No céu pequeno, estreito, cinzento, desta cidade que já foi minha, caiu a lua num soluço; balança suspenso por estações orbitais um relógio renascentista, a marcar instantes efêmeros, tão rápidos, tão constantes, fazendo o tempo eterno.

O relojoeiro ninguém sabe se existe, apenas a crença e a pequenez da alma o justificam, mas ele dança? Se dançam anões em casca de tatu, se valsam jacarés sem peles e sem pés, se os rios se contorcem e morrem secos e poluídos, porque no céu nunca houve tangos e Maria jamais debutou?

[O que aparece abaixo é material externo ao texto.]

(** Collecting the process of slot [i]: the calls, then the queue. *)
Lemma check_process_collects i p name s w :
  sl_get (sv_processes s) i = Some p → cstr (p_task_name p) 0 = Ok name →
  r_ret (kcall (Waitpid (p_pid p)) (w_os w)).1 ≠ 0 →
  ∃ w' tr,
    check_process config i (s, w) =
    ('(_, sw) ← server_check_task_queue config name (length name) (without i s, w'); Ok (tt, sw)) ∧
    w_mem w' = w_mem w ∧ w_trace w' = w_trace w ++ tr ∧
    map fst tr = [Waitpid (p_pid p)] ++ (if 0 <? r_ret (kcall (Waitpid (p_pid p)) (w_os w)).1 then [Time] else []) ++
      [Close (p_out_fd_r p); Close (p_err_fd_r p)].
Proof.
  intros Hp Hname Hw. unfold check_process. rewrite run_srv, Hp, call_step, decide_True by done.
  rewrite (bind_lift _ _ _ _ Hname), Z.gtb_ltb.
  assert (Hrun : ∀ (m : ST (Server * world W) Z) sw, (m ≫= λ _, mret tt) sw = ('(_, sw) ← m sw; Ok (tt, sw)))
    by (intros m sw; unfold mbind at 1, st_bind; by destruct (m sw) as [[? ?]|]).
  destruct (0 <? _); [rewrite call_step|rewrite run_mret]; rewrite !call_step, run_upd_srv, Hrun;
    (eexists _, _; split; [reflexivity|]; split; [reflexivity|]; split; [cbn [w_trace]; by rewrite <- !app_assoc|done]).
Qed.

(** C11: the queue moves on.  When a process is found to have ended, its pipes are
    closed, its slot becomes free, and a stored task that waits for it, or for nothing,
    is started at once, whatever else is stored: that of the highest slot. *)
Theorem finished_process_starts_next i p name j t a s w :
  sl_get (sv_processes s) i = Some p → cstr (p_task_name p) 0 = Ok name →
  r_ret (kcall (Waitpid (p_pid p)) (w_os w)).1 ≠ 0 →
  tasks_say size max (sv_tasks s) says → sl_get (sv_tasks s) j = Some t → says j = Some a →
  releases name a → (∀ k b, j < k → says k = Some b → ¬ releases name b) →
  ∃ w' tr,
    check_process config i (s, w) = ('(_, sw) ← start_queued config (without i s) w' j t; Ok (tt, sw)) ∧
    w_trace w' = w_trace w ++ tr ∧ Close (p_out_fd_r p) ∈ map fst tr ∧ Close (p_err_fd_r p) ∈ map fst tr ∧
    sl_get (sv_processes (without i s)) i = None ∧ 1 ≤ open_cnt (sv_processes (without i s)).
Proof.
  intros Hp Hname Hw Hsays Ht Ha Hrel Hlast.
  destruct (check_process_collects i p name s w Hp Hname Hw) as (w' & tr & E & _ & T & M).
  assert (Ho : 1 ≤ open_cnt (sv_processes (without i s))).
  { cbn. rewrite (open_cnt_remove _ _ _ Hp). unfold open_cnt. pose proof (zlen_nonneg (sl_free (sv_processes s))). lia. }
  exists w', tr. rewrite E.
  rewrite (check_queue_first config size max says name (cstr_no_nul _ _ _ Hname) (without i s) w' Hsays j t a Ho Ht Ha Hrel Hlast).
  split; [done|]. split; [done|]. rewrite M. split; [set_solver|]. split; [set_solver|]. split; [|done].
  cbn. unfold sl_remove_at. rewrite Hp. cbn. unfold sl_get in *. destruct (0 <=? i); [|done]. cbn.
  destruct (sl_cells (sv_processes s) !! Z.to_nat i) eqn:E0; [|done].
  by rewrite list_lookup_insert_eq by by eapply lookup_lt_Some.
Qed.
End Finished.

(** ** Answers are always given *)

Section Answering.
Context {W : Type} `{!Kernel W, !KernelOk W} (config : Config).
Implicit Types (s : Server) (w : world W).

(** A server that can answer texts of up to [n] bytes. *)
Record can_answer (n : Z) s w : Prop := {
  ca_length : 0 ≤ ts_length (sv_stream s) ≤ zlen (ts_tokens (sv_stream s));
  ca_tokens : 1 ≤ zlen (ts_tokens (sv_stream s));
  ca_out : ∃ b a, c_out_buf (sv_conn s) = Some (b, 0) ∧ w_mem w !! b = Some a ∧ n + 18 ≤ zlen a ≤ INT_MAX;
}.

Lemma respond_text_total packet ty text n s w :
  can_answer n s w → no_nul text → zlen text ≤ n →
  ∃ z s' w', respond_text config packet ty text (s, w) = Ok (z, (s', w')) ∧ answered packet ty text s w s' w'.
Proof.
  intros [Hlen Hcap (b & a & Hout & Hb & Ha)] Hn Hz.
  enough (∃ z s' w', respond_text config packet ty text (s, w) = Ok (z, (s', w'))) as (z & s' & w' & E).
  { exists z, s', w'. split; [exact E|]. destruct (respond_text_post config packet ty text s w _ _ E) as [Hd Hsay].
    split; [exact Hd|]. apply (said_told _ _ _ _ w); [done|]. apply Hsay; [|done]. exists b, a. split_and!; [done..|lia]. }
  unfold respond_text, with_text. rewrite (run_on_world _ _ _ _ (w_mem w) w) by done.
  set (b' := fresh (dom (w_mem w) : gset positive)).
  set (w1 := set_mem (<[b' := text ++ [NUL]]> (w_mem w)) w).
  rewrite (run_on_world _ _ _ _ tt w1) by done.
  assert (Hb' : b' ≠ b) by (intros He; apply (is_fresh (dom (w_mem w) : gset positive));
    fold b'; rewrite He; by apply (elem_of_dom_2 _ _ a)).
  assert (Hmsg : load_str (w_mem w1) (b', 0) = Ok text).
  { unfold load_str, block. cbn. rewrite lookup_insert_eq. cbn. by apply (cstr_at _ 0 _ []). }
  assert (Hb1 : w_mem w1 !! b = Some a) by (cbn; by rewrite lookup_insert_ne).
  destruct (server_send_message config (pk_socket packet) ty (b', 0) text b a s w1) as (ts & m & Hsend);
    [lia|done|done|done|done|done|lia|].
  destruct (send_loop_spec (length (answer_bytes ty text (sub a (14 + zlen text) 4))) (pk_socket packet)
    (answer_bytes ty text (sub a (14 + zlen text) 4)) 0 w1) as (sent & tr & os & Hloop & _); [zlia|zlia|].
  assert (Hs : socket_send (pk_socket packet) (answer_bytes ty text (sub a (14 + zlen text) 4)) w1 =
    Ok (0 + sent, mkWorld os (w_mem w1) (w_trace w1 ++ tr))) by exact Hloop.
  rewrite Hs in Hsend. cbn [mbind res_bind] in Hsend.
  unfold server_respond. unfold mbind at 1, st_bind. rewrite (st_bind_ok _ _ _ _ _ Hsend), call_step, run_upd_srv.
  destruct (0 + sent <? 1); (eexists _, _, _; reflexivity).
Qed.
Lemma respond_fmt_total packet ty before p arg after n s w :
  can_answer n s w → load_str (w_mem w) p = Ok arg →
  no_nul (bytes_of_string before) → no_nul (bytes_of_string after) →
  zlen (bytes_of_string before) + zlen arg + zlen (bytes_of_string after) ≤ n →
  ∃ s' w', respond_fmt config packet ty before (Some p) after (s, w) = Ok (tt, (s', w')) ∧
    answered packet ty (answer_text config before (Some arg) after) s w s' w'.
Proof.
  intros Hca Hp Hbef Haft Hz. pose proof (load_str_inv _ _ _ Hp) as (_ & _ & _ & Harg).
  set (text := take (Z.to_nat (buffer_size (settings config) - 1)) (bytes_of_string before ++ arg ++ bytes_of_string after)).
  destruct (respond_text_total packet ty text n s w Hca) as (z & s' & w' & E & Ha).
  - intros Hin. apply elem_of_take in Hin as (k & Hin & _). apply list_elem_of_lookup_2 in Hin. unfold no_nul in *. set_solver.
  - unfold text, zlen in *. rewrite length_take, !length_app. lia.
  - exists s', w'. split; [|done]. unfold respond_fmt. rewrite (run_on_world _ _ _ _ _ _ (with_mem_ok _ _ _ Hp)).
    fold text. by rewrite (st_bind_ok _ _ _ _ _ E).
Qed.

(** C28: setting the workspace.  A path that cannot be read is refused and changes
    nothing; a readable path shorter than the workspace buffer becomes the active
    workspace; a longer one is copied beyond the end of the buffer.  In the first two
    cases the client is told so, and nothing else is sent. *)
Theorem eval_workspace_set_stores packet p path s w :
  load_str (w_mem w) p = Ok path → can_answer (zlen (sv_workspace s) + 26) s w →
  let run := eval_workspace_set config packet (Some p) (s, w) in
  if decide (r_ret (kcall (Access path) (w_os w)).1 ≠ 0) then
    ∃ s' w', run = Ok (-1, (s', w')) ∧
      answered packet PROTOCOL_MSG_ERR (bytes_of_string "Workspace not found") s w s' w'
  else if zlen path <? zlen (sv_workspace s) then
    ∃ ws s' w', run = Ok (0, (s', w')) ∧
      answered packet PROTOCOL_MSG_SUCCESS (answer_text config "Workspace '" (Some path) "' set as active")
        (set_workspace ws s) w s' w' ∧
      zlen ws = zlen (sv_workspace s) ∧ cstr ws 0 = Ok path
  else run = Fault OutOfBounds.
Proof.
  intros Hp Hca. cbv zeta. pose proof (load_str_inv _ _ _ Hp) as (_ & _ & _ & Hn).
  pose proof (zlen_nonneg path). pose proof (zlen_nonneg (sv_workspace s)).
  assert (Hx : zlen (path ++ [NUL]) = zlen path + 1) by (by rewrite zlen_app).
  unfold eval_workspace_set.
  set (w1 := mkWorld (kcall (Access path) (w_os w)).2 (w_mem w) (w_trace w ++ [(Access path, (kcall (Access path) (w_os w)).1)])).
  assert (Hacc : ∀ k : Z → ST (Server * world W) Z,
    ((path ← on_world (with_mem (λ m, load_str m p)); on_world (call_ret (Access path))) ≫= k) (s, w) =
    k (r_ret (kcall (Access path) (w_os w)).1) (s, w1)).
  { intros k. unfold mbind at 1, st_bind. rewrite (run_on_world _ _ _ _ _ _ (with_mem_ok _ _ _ Hp)).
    pose proof (call_step (Access path) k s w) as Hc. unfold mbind in Hc. exact Hc. }
  rewrite Hacc. clear Hacc.
  assert (Hq : quiet_run w w1) by (split; [done|]; eexists; split; [reflexivity|by repeat constructor]). assert (Hca1 : ∀ ws, zlen ws = zlen (sv_workspace s) → can_answer (zlen (sv_workspace s) + 26) (set_workspace ws s) w1).
  { intros ws _. by destruct Hca. }
  case_decide as Hok.
  - destruct (respond_text_total packet PROTOCOL_MSG_ERR (bytes_of_string "Workspace not found") (zlen (sv_workspace s) + 26) s w1)
      as (z & s' & w' & E & Ha); [by destruct Hca|decided|change (19 ≤ zlen (sv_workspace s) + 26); lia|].
    exists s', w'. split; [by rewrite (st_bind_ok _ _ _ _ _ E)|by eapply answered_later].
  - rewrite (bind_lift _ _ _ p) by done.
    rewrite (run_on_world _ _ _ _ path w1) by (by apply with_mem_ok). rewrite run_srv.
    destruct (Z.ltb_spec (zlen path) (zlen (sv_workspace s))) as [Hlt|Hge].
    + rewrite (bind_lift _ _ _ (upd (sv_workspace s) 0 (path ++ [NUL]))) by (apply memcpy_ok; lia). rewrite run_upd_srv.
      set (ws := upd (sv_workspace s) 0 (path ++ [NUL])).
      assert (Hz : zlen ws = zlen (sv_workspace s)) by (apply zlen_upd; lia).
      destruct (respond_fmt_total packet PROTOCOL_MSG_SUCCESS "Workspace '" p path "' set as active" _ _ w1 (Hca1 ws Hz))
        as (s' & w' & E & Ha); [done|decided|decided|change (11 + zlen path + 15 ≤ zlen (sv_workspace s) + 26); lia|].
      exists ws, s', w'. split; [by rewrite (st_bind_ok _ _ _ _ _ E)|]. split; [by eapply answered_later|]. split; [done|].
      apply (cstr_at _ 0 _ (drop (length (path ++ [NUL])) (sv_workspace s))); [done|done|].
      unfold ws. rewrite upd_0, drop_0, <- app_assoc. done.
    + unfold mbind at 1, st_bind. unfold lift. by rewrite memcpy_oob by lia.
Qed.
End Answering.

Reflexões de um velho bode impavidamente deitado no cruzamento da Paulista com a Augusta, enquanto transeuntes despejam frascos de perfume francês sobre seus cascos e penduram coroas de crisântemos em seus chifres, porém são seus pensamentos de bode velho que incomodam estes corpos anabolizados e inconscientes, que não suportam a razão e preferem rasgarem as roupas, rolarem sobre os carros, transarem com computadores e pedir pizza pelo celular.

Alguém chamou o moto-boy e ele veio a cavalo; tempos modernos em que mães modernas dão à luz bebês micro ondas, bebês estereofônicos, bebês de bateria alcalina, atômica, eólica, etílica. Estamos no jardim de infância do universo e já perdemos o tesão por aventuras lúdicas; matar rios, desmatar florestas, monóxido de carbono, clorofluorcarboreto, amônia, tudo isto é mais divertido, definitivo. Dar um tiro num moleque de sinal, afinal, qual o mal?

Minha Rapunzel fez um corte punk, meu Rocinante tem injeção eletrônica, meu espinafre contém agrotóxico, mas não importa,  meus inimigos são virtuais. Vou encher de asteriscos a minha poesia, assim, quem sabe, alguém pense em mim como o filósofo da não comunicação, sem estilo, sem estética, sem temática, somente um corpo torto desfalcado de sorrisos, o branco antebraço armado, um olho vitrificado refletindo azaléias nas aléias asfaltadas, o outro olho perfurado, observando sentimentos ser pronunciados, palavras amarradas, gestos abortados.

Vou fazer do amor meu crime, do sexo a minha redenção, das formas minha resolução, vou pedir esperança, esmolar tolerância, vou ser o que sou, ainda que despenquem estrelas, que voem baleias, que o trem das sete saia às sete, que você não me ame.

É possível que toda impossibilidade mereça não acontecer, se não há deus, como saber?